*** Listed records Section Begins ***

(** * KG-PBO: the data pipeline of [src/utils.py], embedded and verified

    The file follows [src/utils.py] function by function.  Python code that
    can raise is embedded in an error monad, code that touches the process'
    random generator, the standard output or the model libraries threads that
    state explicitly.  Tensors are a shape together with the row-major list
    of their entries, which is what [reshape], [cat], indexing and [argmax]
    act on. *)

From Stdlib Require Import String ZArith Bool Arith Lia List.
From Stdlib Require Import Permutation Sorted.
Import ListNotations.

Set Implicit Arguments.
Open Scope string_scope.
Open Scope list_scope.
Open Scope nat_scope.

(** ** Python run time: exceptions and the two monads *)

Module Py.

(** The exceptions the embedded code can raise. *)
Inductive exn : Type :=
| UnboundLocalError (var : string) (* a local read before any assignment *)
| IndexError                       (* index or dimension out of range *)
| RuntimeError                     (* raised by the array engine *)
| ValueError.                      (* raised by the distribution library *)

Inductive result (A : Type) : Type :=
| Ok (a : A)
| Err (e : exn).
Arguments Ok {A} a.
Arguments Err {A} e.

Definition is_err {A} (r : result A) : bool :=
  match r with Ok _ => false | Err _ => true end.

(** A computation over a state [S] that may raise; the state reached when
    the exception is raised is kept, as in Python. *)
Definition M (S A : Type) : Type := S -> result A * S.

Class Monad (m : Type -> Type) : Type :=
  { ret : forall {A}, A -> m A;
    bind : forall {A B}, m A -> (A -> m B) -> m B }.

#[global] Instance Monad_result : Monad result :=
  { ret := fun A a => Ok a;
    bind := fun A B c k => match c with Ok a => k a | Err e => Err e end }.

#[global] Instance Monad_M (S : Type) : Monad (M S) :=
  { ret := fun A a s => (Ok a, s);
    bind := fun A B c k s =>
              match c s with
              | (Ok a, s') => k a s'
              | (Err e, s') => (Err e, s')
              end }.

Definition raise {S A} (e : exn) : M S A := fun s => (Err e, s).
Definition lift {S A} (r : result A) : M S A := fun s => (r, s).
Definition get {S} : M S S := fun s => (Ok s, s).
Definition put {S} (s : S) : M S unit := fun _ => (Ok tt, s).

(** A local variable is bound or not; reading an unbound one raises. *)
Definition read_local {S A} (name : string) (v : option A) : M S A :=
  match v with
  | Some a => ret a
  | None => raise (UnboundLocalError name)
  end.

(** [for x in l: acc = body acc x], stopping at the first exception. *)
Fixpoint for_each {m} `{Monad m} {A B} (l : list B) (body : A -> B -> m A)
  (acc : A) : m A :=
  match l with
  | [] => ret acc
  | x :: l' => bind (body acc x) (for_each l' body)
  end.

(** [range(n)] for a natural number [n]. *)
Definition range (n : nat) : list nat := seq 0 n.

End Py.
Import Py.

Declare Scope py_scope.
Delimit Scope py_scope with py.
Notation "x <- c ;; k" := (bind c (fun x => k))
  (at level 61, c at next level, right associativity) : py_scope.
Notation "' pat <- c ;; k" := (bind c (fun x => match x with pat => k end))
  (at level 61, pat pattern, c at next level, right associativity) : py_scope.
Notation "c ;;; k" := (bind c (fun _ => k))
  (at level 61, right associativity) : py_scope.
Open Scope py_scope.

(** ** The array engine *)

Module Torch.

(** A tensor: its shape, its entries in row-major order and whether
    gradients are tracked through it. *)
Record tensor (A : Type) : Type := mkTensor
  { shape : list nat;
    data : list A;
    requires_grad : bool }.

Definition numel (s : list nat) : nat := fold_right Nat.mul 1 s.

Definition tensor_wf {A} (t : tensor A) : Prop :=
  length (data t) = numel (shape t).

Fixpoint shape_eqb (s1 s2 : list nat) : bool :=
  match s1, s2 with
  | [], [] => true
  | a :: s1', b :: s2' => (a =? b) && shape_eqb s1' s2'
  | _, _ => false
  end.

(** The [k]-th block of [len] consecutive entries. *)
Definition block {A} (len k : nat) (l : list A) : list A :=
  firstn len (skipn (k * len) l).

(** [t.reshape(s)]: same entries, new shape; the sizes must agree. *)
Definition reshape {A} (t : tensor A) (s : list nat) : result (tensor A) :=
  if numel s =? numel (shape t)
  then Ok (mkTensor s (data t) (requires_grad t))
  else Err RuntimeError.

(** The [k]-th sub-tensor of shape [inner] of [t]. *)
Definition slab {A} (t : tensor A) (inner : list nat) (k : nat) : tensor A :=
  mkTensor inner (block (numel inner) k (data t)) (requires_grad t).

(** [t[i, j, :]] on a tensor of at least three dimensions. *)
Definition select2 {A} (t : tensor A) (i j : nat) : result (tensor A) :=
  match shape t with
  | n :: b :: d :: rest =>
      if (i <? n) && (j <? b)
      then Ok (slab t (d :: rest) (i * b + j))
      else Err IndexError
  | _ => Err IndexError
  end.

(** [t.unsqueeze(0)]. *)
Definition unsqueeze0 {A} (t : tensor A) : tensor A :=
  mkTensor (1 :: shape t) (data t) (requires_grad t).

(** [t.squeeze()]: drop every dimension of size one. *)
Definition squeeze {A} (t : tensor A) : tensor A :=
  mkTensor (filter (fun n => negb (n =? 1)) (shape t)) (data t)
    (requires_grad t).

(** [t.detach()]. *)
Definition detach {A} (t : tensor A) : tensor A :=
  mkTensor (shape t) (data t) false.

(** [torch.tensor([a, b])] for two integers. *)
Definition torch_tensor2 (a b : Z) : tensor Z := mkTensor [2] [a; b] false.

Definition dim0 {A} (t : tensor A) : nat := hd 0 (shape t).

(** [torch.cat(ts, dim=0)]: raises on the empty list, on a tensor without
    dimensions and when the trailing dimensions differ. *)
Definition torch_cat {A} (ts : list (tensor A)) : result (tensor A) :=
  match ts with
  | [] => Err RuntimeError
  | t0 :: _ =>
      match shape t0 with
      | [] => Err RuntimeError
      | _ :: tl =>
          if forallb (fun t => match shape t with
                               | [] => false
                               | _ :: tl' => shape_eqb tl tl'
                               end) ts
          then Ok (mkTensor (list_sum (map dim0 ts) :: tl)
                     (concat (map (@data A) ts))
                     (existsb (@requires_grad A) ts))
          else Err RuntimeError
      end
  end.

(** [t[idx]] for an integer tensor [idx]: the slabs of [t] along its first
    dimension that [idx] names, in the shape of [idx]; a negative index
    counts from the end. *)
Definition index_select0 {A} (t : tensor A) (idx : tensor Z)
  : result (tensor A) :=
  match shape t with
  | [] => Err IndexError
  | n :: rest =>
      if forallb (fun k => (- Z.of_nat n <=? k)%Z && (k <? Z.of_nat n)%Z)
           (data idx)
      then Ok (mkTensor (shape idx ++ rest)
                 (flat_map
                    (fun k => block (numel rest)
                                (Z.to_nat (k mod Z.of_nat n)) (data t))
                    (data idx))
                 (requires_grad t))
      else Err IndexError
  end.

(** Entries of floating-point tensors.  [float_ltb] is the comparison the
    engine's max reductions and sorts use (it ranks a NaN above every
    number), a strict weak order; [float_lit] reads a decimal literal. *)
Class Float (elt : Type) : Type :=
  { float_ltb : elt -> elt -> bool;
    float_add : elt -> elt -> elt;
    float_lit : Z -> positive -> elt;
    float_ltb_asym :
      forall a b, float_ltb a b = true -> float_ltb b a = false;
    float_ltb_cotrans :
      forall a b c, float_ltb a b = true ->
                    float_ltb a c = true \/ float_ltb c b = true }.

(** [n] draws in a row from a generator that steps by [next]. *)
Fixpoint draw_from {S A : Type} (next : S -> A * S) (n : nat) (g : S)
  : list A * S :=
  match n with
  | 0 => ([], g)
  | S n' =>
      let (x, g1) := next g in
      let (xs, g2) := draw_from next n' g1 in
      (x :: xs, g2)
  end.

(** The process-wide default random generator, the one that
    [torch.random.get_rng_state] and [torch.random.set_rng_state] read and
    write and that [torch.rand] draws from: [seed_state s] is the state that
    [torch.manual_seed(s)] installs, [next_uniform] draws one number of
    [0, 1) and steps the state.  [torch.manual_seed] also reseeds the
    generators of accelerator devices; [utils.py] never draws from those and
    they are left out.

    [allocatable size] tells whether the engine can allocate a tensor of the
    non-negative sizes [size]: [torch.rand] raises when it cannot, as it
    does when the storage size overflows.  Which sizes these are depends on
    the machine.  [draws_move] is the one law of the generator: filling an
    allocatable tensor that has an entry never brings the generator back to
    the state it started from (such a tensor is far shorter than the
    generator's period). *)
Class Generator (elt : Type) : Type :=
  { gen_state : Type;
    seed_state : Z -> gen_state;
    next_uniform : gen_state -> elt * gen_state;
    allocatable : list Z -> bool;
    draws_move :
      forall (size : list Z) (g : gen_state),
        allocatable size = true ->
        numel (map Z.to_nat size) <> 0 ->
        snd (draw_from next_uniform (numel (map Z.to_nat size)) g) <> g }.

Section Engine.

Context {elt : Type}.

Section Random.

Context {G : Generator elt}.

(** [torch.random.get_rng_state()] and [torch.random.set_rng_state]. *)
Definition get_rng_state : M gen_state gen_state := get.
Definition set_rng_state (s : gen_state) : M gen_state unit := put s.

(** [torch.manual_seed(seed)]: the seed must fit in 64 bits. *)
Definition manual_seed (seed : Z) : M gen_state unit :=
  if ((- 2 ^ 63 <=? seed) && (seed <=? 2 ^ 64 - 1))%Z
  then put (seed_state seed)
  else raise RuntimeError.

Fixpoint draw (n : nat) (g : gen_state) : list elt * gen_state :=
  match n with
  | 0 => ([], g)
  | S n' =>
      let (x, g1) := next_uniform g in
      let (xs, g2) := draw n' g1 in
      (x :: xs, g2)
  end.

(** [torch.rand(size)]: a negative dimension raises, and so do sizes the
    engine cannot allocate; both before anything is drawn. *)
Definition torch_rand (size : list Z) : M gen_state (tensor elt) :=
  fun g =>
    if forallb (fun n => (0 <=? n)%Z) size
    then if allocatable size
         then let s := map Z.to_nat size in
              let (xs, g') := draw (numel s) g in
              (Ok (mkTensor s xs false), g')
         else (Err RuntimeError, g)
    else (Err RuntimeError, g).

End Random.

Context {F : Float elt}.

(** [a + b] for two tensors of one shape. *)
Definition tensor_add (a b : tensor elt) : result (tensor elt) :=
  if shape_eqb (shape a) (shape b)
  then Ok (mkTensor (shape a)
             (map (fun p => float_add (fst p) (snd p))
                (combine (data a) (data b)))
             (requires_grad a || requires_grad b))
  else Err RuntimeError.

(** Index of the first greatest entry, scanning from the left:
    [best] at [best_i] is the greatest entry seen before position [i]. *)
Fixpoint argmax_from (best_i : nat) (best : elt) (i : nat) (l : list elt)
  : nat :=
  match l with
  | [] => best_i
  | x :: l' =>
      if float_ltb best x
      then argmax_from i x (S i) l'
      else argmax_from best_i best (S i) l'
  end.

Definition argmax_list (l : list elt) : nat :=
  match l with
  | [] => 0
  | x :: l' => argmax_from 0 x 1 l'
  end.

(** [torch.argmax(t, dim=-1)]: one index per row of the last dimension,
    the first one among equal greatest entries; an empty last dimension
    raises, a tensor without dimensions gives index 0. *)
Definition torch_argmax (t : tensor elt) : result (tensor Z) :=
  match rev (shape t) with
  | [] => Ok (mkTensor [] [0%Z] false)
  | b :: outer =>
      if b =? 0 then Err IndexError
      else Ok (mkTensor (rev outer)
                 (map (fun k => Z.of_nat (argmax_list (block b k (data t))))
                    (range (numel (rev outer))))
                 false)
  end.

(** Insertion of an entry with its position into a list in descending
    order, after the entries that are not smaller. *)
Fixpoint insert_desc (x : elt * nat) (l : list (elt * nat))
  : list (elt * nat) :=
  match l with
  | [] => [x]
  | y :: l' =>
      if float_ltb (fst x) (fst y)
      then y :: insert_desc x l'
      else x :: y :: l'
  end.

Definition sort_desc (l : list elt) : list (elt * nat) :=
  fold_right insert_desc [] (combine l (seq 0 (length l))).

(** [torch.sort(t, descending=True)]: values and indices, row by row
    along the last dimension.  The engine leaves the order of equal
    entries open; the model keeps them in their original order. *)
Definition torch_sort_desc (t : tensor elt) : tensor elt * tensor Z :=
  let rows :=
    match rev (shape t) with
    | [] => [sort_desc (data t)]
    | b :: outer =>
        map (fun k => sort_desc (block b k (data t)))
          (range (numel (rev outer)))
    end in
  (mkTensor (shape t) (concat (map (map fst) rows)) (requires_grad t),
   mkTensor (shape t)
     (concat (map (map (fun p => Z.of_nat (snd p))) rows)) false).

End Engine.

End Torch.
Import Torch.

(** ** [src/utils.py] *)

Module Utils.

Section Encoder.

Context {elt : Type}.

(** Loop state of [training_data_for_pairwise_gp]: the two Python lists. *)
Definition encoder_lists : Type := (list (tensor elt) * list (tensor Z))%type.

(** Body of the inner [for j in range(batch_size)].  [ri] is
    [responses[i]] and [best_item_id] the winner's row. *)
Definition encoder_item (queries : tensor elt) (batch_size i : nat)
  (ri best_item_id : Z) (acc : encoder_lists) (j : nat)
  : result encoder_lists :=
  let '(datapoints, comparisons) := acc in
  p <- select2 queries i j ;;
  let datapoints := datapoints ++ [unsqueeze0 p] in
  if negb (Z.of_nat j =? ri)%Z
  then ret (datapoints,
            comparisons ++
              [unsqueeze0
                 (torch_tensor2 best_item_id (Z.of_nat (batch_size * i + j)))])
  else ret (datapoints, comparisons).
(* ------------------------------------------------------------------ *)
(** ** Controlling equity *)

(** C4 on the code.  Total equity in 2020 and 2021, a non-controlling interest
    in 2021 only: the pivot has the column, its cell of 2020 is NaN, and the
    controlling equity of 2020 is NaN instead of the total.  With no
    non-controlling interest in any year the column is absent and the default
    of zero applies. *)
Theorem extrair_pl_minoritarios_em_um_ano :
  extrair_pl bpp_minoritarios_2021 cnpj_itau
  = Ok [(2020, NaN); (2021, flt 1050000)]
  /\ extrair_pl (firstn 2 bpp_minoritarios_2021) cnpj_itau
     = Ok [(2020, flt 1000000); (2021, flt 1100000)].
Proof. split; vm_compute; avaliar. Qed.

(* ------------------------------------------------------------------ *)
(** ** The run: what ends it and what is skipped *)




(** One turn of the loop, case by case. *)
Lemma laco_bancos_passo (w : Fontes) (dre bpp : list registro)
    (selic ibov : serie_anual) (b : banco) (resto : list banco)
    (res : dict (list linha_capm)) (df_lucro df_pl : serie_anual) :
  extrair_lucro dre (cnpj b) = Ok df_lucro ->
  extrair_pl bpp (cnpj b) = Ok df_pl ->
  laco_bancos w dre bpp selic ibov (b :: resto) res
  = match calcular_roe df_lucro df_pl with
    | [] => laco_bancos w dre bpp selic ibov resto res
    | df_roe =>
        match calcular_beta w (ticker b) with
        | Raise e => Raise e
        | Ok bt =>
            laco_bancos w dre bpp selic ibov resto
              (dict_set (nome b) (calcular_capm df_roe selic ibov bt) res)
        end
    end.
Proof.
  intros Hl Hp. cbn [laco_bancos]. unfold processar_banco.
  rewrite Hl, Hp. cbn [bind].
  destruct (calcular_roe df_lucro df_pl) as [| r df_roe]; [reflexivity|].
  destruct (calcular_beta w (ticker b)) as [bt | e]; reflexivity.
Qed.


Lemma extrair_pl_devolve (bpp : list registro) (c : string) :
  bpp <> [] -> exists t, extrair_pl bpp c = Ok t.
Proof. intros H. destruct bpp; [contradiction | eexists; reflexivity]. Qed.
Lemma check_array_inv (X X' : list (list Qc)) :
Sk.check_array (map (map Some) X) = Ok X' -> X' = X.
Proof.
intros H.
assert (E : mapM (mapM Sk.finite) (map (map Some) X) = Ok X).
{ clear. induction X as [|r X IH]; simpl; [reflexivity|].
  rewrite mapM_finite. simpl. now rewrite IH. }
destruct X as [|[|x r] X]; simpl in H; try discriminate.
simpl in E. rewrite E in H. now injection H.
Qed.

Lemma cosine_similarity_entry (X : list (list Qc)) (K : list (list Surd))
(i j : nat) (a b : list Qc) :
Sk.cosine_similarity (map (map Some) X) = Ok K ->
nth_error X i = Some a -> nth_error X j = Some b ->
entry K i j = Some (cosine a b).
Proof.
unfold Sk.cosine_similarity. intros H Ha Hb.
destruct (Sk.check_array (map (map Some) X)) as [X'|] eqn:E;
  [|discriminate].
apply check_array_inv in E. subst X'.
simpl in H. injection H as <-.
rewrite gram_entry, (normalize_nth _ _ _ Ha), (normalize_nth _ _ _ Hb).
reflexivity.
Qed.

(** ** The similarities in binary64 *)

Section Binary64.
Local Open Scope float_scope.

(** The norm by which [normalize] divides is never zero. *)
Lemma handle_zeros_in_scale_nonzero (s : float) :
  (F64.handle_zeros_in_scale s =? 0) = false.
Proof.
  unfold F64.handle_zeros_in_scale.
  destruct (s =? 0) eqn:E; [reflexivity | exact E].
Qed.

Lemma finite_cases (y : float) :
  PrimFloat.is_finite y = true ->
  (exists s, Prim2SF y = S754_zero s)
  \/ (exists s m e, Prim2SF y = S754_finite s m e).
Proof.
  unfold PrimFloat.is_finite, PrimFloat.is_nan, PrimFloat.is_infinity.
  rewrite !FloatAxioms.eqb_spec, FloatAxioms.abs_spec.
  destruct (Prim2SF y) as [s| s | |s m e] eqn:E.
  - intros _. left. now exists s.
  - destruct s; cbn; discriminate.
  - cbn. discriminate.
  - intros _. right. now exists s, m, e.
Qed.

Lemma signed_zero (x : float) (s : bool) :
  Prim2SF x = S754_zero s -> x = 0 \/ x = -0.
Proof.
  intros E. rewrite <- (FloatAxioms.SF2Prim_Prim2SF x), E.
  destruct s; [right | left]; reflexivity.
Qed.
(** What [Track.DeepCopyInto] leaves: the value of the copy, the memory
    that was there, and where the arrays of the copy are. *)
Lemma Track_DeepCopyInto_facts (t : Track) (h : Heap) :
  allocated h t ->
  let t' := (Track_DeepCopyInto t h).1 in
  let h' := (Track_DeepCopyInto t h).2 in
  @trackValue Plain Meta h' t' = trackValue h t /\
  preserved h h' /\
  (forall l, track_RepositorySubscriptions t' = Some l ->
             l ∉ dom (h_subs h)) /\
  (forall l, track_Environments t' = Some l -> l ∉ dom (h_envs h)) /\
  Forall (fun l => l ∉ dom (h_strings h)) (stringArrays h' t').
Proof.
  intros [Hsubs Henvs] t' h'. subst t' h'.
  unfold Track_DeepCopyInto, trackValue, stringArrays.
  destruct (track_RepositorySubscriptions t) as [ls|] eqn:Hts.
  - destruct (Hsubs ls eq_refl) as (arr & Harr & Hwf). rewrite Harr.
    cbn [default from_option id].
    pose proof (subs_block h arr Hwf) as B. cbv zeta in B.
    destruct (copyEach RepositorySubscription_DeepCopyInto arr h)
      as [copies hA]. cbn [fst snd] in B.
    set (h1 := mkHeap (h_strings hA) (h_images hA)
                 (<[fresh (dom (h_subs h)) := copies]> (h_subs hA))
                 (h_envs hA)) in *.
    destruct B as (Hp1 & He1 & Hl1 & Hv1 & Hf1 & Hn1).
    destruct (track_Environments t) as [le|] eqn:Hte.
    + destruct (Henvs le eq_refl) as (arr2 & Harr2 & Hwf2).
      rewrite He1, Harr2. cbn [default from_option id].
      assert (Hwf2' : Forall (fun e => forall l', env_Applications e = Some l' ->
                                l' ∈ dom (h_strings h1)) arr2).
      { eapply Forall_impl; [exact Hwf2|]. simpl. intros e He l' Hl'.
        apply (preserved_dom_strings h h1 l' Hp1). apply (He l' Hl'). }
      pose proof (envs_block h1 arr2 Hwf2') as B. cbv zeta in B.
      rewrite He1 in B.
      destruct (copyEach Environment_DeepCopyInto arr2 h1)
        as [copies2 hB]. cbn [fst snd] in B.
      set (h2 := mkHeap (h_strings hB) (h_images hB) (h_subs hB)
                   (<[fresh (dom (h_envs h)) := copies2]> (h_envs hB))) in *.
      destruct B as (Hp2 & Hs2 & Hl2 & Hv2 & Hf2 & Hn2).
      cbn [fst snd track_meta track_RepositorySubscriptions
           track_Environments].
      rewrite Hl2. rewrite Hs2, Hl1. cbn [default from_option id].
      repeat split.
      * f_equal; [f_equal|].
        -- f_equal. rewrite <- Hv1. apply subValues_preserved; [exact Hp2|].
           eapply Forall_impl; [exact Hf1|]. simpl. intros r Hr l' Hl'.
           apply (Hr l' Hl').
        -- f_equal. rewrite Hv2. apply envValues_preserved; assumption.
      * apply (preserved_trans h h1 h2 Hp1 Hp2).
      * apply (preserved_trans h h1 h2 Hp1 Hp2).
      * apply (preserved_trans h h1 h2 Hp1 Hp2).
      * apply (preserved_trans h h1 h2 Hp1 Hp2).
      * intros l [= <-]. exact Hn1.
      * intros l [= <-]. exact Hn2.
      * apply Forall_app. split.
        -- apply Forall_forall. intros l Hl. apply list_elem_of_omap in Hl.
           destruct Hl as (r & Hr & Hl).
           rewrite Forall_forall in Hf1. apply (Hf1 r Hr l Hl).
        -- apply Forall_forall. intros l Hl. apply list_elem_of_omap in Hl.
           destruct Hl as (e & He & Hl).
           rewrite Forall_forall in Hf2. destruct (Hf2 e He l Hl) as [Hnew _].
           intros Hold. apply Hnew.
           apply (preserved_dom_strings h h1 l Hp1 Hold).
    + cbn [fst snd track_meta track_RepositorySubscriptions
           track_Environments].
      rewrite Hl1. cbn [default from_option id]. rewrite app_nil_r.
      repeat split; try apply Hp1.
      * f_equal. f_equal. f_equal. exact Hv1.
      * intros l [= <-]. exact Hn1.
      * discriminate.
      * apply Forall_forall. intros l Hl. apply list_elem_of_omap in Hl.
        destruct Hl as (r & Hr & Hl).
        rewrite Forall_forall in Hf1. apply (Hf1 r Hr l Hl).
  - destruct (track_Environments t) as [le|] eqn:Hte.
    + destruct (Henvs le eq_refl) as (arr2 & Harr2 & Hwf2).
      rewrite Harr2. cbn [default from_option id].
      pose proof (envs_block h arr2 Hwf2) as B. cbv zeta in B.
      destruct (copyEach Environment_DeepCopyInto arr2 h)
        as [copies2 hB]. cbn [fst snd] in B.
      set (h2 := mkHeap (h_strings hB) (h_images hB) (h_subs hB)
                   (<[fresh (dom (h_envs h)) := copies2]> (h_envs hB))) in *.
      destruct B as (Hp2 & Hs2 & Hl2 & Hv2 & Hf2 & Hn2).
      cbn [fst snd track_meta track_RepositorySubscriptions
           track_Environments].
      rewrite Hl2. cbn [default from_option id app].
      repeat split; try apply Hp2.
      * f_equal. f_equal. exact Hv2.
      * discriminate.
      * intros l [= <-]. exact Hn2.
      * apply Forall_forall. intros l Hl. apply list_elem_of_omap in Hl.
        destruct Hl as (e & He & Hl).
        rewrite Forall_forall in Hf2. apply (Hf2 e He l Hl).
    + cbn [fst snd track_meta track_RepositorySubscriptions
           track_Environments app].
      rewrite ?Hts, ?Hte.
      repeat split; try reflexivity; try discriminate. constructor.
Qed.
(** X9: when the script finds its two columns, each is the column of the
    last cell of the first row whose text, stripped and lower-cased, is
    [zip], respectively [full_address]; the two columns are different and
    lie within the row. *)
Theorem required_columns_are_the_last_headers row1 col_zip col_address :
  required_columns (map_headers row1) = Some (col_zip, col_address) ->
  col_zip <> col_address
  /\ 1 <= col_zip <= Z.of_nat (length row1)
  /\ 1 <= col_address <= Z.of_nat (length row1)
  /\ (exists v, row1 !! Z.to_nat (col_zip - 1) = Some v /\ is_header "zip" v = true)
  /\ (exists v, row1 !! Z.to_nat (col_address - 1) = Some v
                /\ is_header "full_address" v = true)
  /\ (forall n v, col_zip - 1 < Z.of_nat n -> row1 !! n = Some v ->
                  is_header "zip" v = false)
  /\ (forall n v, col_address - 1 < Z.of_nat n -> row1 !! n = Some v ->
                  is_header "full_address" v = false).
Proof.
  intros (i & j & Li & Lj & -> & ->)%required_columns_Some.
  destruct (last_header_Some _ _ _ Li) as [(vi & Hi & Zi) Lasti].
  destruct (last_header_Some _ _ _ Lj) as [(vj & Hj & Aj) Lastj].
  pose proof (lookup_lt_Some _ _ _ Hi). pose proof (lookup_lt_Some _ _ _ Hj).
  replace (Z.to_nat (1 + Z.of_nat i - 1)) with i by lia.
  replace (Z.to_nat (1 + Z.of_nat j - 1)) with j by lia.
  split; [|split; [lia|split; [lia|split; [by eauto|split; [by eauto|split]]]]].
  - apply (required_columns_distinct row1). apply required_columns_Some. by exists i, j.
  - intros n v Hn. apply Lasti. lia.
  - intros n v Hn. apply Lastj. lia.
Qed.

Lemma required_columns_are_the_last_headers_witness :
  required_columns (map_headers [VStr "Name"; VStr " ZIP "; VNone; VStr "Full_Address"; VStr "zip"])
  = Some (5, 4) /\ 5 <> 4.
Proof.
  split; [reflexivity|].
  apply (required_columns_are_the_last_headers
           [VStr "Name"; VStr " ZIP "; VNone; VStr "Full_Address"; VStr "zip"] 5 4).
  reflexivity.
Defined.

*** Listed records Section Ends ***

Look through the records for the string "Lasti". Copy every line that has it.

## Solution for this exercise
  destruct (last_header_Some _ _ _ Li) as [(vi & Hi & Zi) Lasti].
  - intros n v Hn. apply Lasti. lia.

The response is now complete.